## EXERCISE DETAILS
Across all the records, filter for lines with the word "true" and copy them.

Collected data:
Fixpoint print (t : tree) : list Z :=
  match t with
  | TList l => chr "(" :: (fix go l := match l with [] => [] | t :: l => print t ++ go l end) l ++ [chr ")"; space]
  | TByte b => print_unsigned 10 b ++ [space]
  | TAbs ui => chr "@" :: print_unsigned 10 ui ++ [space]
  | TRel i => chr "@" :: (if i <? 0 then chr "-" else chr "+") :: print_unsigned 10 (Z.abs i) ++ [space]
  | TAlign n => chr "@" :: chr "^" :: print_unsigned 10 n ++ [space]
  | TFile s => chr "<" :: s ++ [space]
  | TScript s => chr "<" :: chr "(" :: s ++ [chr ")"; space]
  | TString s => dquote :: concat (print_char <$> s) ++ [dquote; space]
  | TName x => backslash :: x ++ [space]
  | TAssign x t => print t ++ chr "-" :: chr ">" :: backslash :: x ++ [space]
  | TRepeat t n => print t ++ chr "*" :: print_unsigned 10 n ++ [space]
  | TSlice t n m => print t ++ chr "[" :: print_signed (i64 n) ++ chr ":" :: print_signed m ++ [chr "]"; space]
  | TNull | TFill _ _ => []
  end.

Definition print_list (l : list tree) : list Z := concat (print <$> l).

(** ** What can be printed *)

Definition file_char (c : Z) : bool := negb (one_of c "*[) "%string || (c =? 9) || (c =? newline)).

(** Every parenthesis of a script is closed. *)
Fixpoint balanced (lvl : nat) (s : list Z) : bool :=
  match s with
  | [] => (lvl =? 0)%nat
  | c :: s =>
      if c =? chr "(" then balanced (lvl + 1) s
      else if c =? chr ")" then ((0 <? lvl)%nat && balanced (lvl - 1) s)%bool
      else balanced lvl s
  end.

(** What the operators accept. *)
Definition is_operand (t : tree) : bool := match t with TAbs _ | TRel _ | TAlign _ => false | _ => true end.

Definition nonempty {A} (s : list A) : bool := match s with [] => false | _ => true end.

Definition between (lo z hi : Z) : bool := ((lo <=? z) && (z <=? hi))%bool.

Fixpoint printable (t : tree) : bool :=
  match t with
  | TNull | TFill _ _ => false
  | TList l => forallb printable l
  | TByte b => between 0 b 255
  | TAbs ui => between 0 ui INT64_MAX
  | TRel i => between (- INT64_MAX) i INT64_MAX
  | TAlign n => (between 1 n INT64_MAX && is_power_of_2 n)%bool
  | TFile s => (nonempty s && negb (deref s =? chr "(") && forallb file_char s)%bool
  | TScript s => (nonempty s && balanced 0 s)%bool
  | TString s => forallb (fun c => between 0 c 255) s
  | TName x => (nonempty x && forallb is_name_char x)%bool
  | TAssign x t => (nonempty x && forallb is_name_char x && is_operand t && printable t)%bool
  | TRepeat t n => (between 0 n INT64_MAX && is_operand t && printable t)%bool
  | TSlice t n m => (between 0 n UINT64_MAX && between INT64_MIN m INT64_MAX && is_operand t && printable t)%bool
  end.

## EXERCISE OUTPUT
Definition is_operand (t : tree) : bool := match t with TAbs _ | TRel _ | TAlign _ => false | _ => true end.
Definition nonempty {A} (s : list A) : bool := match s with [] => false | _ => true end.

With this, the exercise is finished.